Oggi a Gaza è un giorno come tutti gli altri, in cui la speranza di una vita normale senza la minaccia e gli effetti della guerra con cui fare i conti, appare un tenue lumicino in fondo ad un tunnel di cui non si intravede la fine. A quasi quattro mesi di dagli ultimi scontri e dai pesanti bombardamenti dell’operazione israeliana “Guardiano delle Mura”, la situazione umanitaria nella Striscia resta gravissima: l’80% della popolazione dipende dagli aiuti umanitari per sopravvivere, il 60% delle persone soffrono di insicurezza alimentare e ogni giorno per quasi tutti è una strenua lotta per procurarsi l’acqua pulita per i bisogni più essenziali. Solo 1 famiglia su 10 ha accesso diretto all’acqua potabile.

Durante gli 11 giorni di bombardamenti di maggio, più di 2.000 abitazioni sono state distrutte 330 scuole, 10 ospedali, 22 ambulatori medici danneggiati, colpite le reti elettrica e idrica.

“Le condizioni di vita a Gaza peggiorano giorno dopo giorno, la popolazione continua a crescere e le risorse diminuiscono. Il blocco imposto ha paralizzato tutti gli aspetti della vita.
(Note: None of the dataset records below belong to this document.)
(** The tasks of the snapshot [abort] iterates over; the asyncio tasks it cancels and the services it
    stops are outside this state. *)
Fixpoint abort_loop (items : list (uuid * TaskState)) : M (sys W) unit :=
  match items with
  | [] => mret tt
  | (task_id, state) :: items' =>
      (if decide (state ∈ _ACTIVE_STATES) then
         set_state task_id CANCELLED ;;
         smod (fun s => s .[_file_lock_registry ::= delete task_id]) ;;
         transition task_id CANCELLED
       else mret tt) ;;
      abort_loop items'
  end.

Definition abort : M (sys W) unit :=
  items ← sget (fun s => ditems (_task_states s));
  abort_loop items.

(** ** Budgets *)

Definition _resolve_model_key (task : TaskSpec) : option string :=
  agent ← ts_agent task;
  agent_def ← _agents cfg !! agent;
  match ag_provider agent_def, ag_model agent_def with
  | Some provider, Some model => Some (provider +:+ "/" +:+ model)%string
  | _, _ =>
      category_str ← match nonempty (ts_category task) with
                     | Some c => Some c
                     | None => ag_category agent_def
                     end;
      _categories cfg !! category_str
  end.

(** The task's own budget, or the one of its agent. *)
Definition effective_budget (task : TaskSpec) : option decimal :=
  match ts_budget task with
  | Some b => Some b
  | None => agent ← nonempty (ts_agent task); agent_def ← _agents cfg !! agent; ag_budget agent_def
  end.

Definition budget_threshold : decimal := decimal_of 8 10.

Definition exhaust (s : sched) : sched :=
  match _budget_exhaustion_policy cfg with
  | BLOCK_NEW => s .[_budget_blocked := true]
  | CANCEL_ALL => s .[_scheduled ::= fun l => l ++ [AbortSoon]]
  | TIMEOUT_GRACE => s .[_budget_blocked := true] .[_scheduled ::= fun l => l ++ [AbortLater 60]]
  | UNLIMITED => s
  end.

Definition enforce_budget (task_id : uuid) (name : string) (budget spent cost : decimal)
    (s : sched) : sched :=
  let s := if dec_leb (budget * budget_threshold)%dec spent &&
              dec_ltb (spent - cost)%dec (budget * budget_threshold)%dec
           then s .[_budget_threshold_events ::= fun l => l ++ [(task_id, name, budget, spent)]]
           else s in
  if dec_leb budget spent
  then exhaust (s .[_budget_exhausted_events ::= fun l => l ++ [(task_id, name, budget, spent)]])
  else s.

Definition _accumulate_cost (task_id : uuid) (task : TaskSpec) (usage : Usage) : M sched unit :=
  match _resolve_model_key task with
  | None => mret tt
  | Some model_key =>
      match compute_cost_usd model_key usage (_pricing cfg) with
      | Raise e => mthrow e
      | Ok cost =>
          s ← mget;
          match _task_costs s !! task_id with
          | None => mthrow (KeyError "task_id")
          | Some before =>
              let spent := (before + cost)%dec in
              mmod (fun s => s .[_task_costs ::= <[task_id := spent]>]) ;;
              match effective_budget task with
              | None => mret tt
              | Some budget => mmod (enforce_budget task_id (ts_name task) budget spent cost)
              end
          end
      end
  end.

(** ** Budget events *)

Inductive budget_event :=
| BudgetThresholdCrossed (workflow_id : uuid) (budget_usd spent_usd : decimal)
| BudgetExhausted (workflow_id : uuid).

(** Handing an event to the overseer: code outside this component. *)
Context (send_overseer_event : budget_event -> M (sys W) unit).

Definition ev_task (e : uuid * string * decimal * decimal) : uuid := e.1.1.1.

Definition _send_budget_events (task_id : uuid) : M (sys W) unit :=
  crossed ← sget _budget_threshold_events;
  mfor crossed (fun e => let '(tid, _, budget, spent) := e in
    if decide (tid = task_id) then send_overseer_event (BudgetThresholdCrossed tid budget spent)
    else mret tt) ;;
  smod (fun s => s .[_budget_threshold_events ::= filter (fun e => ev_task e <> task_id)]) ;;
  exhausted ← sget _budget_exhausted_events;
  mfor exhausted (fun e => let '(tid, _, _, _) := e in
    if decide (tid = task_id) then send_overseer_event (BudgetExhausted tid) else mret tt) ;;
  smod (fun s => s .[_budget_exhausted_events ::= filter (fun e => ev_task e <> task_id)]).

(** ** Checks and constraints *)

(** [run_checks] of [Verify], with its parameters supplied. *)
Context (run_checks : list Execution -> CheckContext -> M (sys W) (list CheckResult)).
(** [_check_constraint]: subprocesses, git and the file system. *)
Context (check_constraint : ConstraintKind -> uuid -> string -> M (sys W) CheckResult).

Definition check_context (s : sched) (task : TaskSpec) (task_id : uuid) (output : option string) :
    CheckContext := {|
  cc_variables := []; cc_agent_output := output; cc_run_id := _run_id cfg; cc_session_id := None;
  cc_task_name := ts_name task; cc_task_id := task_id; cc_attempt := 1;
  cc_parent_task_id := parent_of s task_id |}.

Definition _run_postchecks (task : TaskSpec) (task_id : uuid) : M (sys W) (list CheckResult) :=
  match ts_postchecks task with
  | [] => mret [check_result true "No postchecks defined"]
  | checks =>
      message ← sget (fun s => default ""%string (_pending_end_task_message s !! task_id));
      ctx ← sget (fun s => check_context s task task_id (Some message));
      run_checks checks ctx
  end.

Definition _run_prechecks (task : TaskSpec) (task_id : uuid) : M (sys W) (list CheckResult) :=
  match ts_prechecks task with
  | [] => mret [check_result true "No prechecks defined"]
  | checks =>
      ctx ← sget (fun s => check_context s task task_id None);
      run_checks checks ctx
  end.

Fixpoint constraint_loop (has_subtasks : bool) (task_id : uuid) (constraints : list (string * string))
    (results : list CheckResult) : M (sys W) (list CheckResult) :=
  match constraints with
  | [] => mret results
  | (text, kind_str) :: constraints' =>
      match ConstraintKind_of kind_str with
      | None =>
          constraint_loop has_subtasks task_id constraints'
            (results ++ [check_result false ("Unknown constraint kind: " +:+ kind_str)%string])
      | Some kind =>
          if bool_decide (kind ∈ EXPENSIVE_CONSTRAINTS) && negb has_subtasks
          then constraint_loop has_subtasks task_id constraints' results
          else
            result ← check_constraint kind task_id text;
            constraint_loop has_subtasks task_id constraints' (results ++ [result])
      end
  end.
A Gaza hai la formula completa per la disperazione e l’agonia, e le persone devono sforzarsi ogni giorno per mettere il cibo e l’acqua potabile in tavola. I pazienti devono aspettare a lungo i loro permessi di viaggio per ricevere i farmaci in Cisgiordania o in Israele, i bambini in molti casi devono viaggiare da soli negli ospedali perché ai loro genitori viene negato l’ingresso, per non parlare delle scarse infrastrutture sanitarie a Gaza, che non sono in grado di gestire i pazienti Covid-19”. Così la settimana scorsa Sami Alhaw, responsabile della comunicazione di Oxfam a Gaza, ha raccontato la crisi ad un gruppo di parlamentari italiani nel corso di un incontro sulla crisi.

Già perché nel frattempo la ricostruzione non è ancora iniziata e quel che si è fatto è semplicemente liberare le strade dai detriti. Sappiamo che solo da pochi giorni – attraverso il varco di Karem Shalom – hanno iniziato ad entrare i primi materiali, a seguito di un lungo negoziato (mediato dall’Egitto) per un cessate il fuoco di lungo periodo.

Conosciamo però come ha funzionato la ricostruzione a seguito dell’operazione “Margine di Protezione” del 2014: male e lentamente.

Il Gaza Reconstruction Mechanism – un accordo tra Nazioni Unite, Autorità Palestinese e Governo di Israele formalmente nato sia per superare le difficoltà imposte dal blocco e per garantire la sicurezza di Israele – si è rivelato uno strumento di controllo da parte di Israele che ha legittimato e rafforzato il blocco su Gaza.

Tra i vari punti critici di una situazione che appare di stallo permanente, vale la pena evidenziare la questione della “dual use list”: un elenco di beni destinati teoricamente a un uso sia militare che civile, e che per questo subisce controlli e ritardi anche di 8-12 mesi. Di fatto con questo meccanismo sono proprio i materiali edili e infrastrutturali, agricoli (fertilizzanti, pesticidi) necessari a ripartire che non entrano a Gaza.

Come Oxfam chiediamo quindi che la comunità internazionale impari dagli errori del passato e, quale che sia l’accordo per la ricostruzione, promuova un sistema capace di rimuovere le barriere allo sviluppo economico della Striscia, superando una volta per tutte la logica del blocco, che altro non è che una punizione collettiva che dura da 14 anni.

È cruciale assicurare un piano con vincoli temporali e meccanismi di controllo e verifica degli avanzamenti intermedi, utile a chiarire le responsabilità in caso di mancato avanzamento. Perché a fare le spese della situazione attuale sono oltre 2 milioni di persone che in questo momento non hanno un futuro.

L’età media della popolazione di Gaza è di 18 anni. Ebbene, in questi 18 anni abbiamo assistito a 4 operazioni militari e un blocco di 14 anni che limita gravemente l’ingresso e l’uscita di persone e beni. Gaza è il posto dove le falde acquifere sono inquinate, dove gli scarichi finiscono direttamente in mare, dove c’è una delle densità abitative più alte del mondo e dove c’è energia elettrica solo per poche ore al giorno. Nel 2012, un “famoso” rapporto delle Nazioni Unite prevedeva che Gaza nel 2020 sarebbe diventato un luogo invivibile: gli indicatori attuali sono peggiori delle previsioni, ma nulla sembra cambiare.

Oggi si ricorda la Giornata Internazionale della Pace e la domanda è: come si può pensare ad una Pace duratura quando un’intera popolazione ha visto e sperimentato solo fame, restrizioni e distruzione?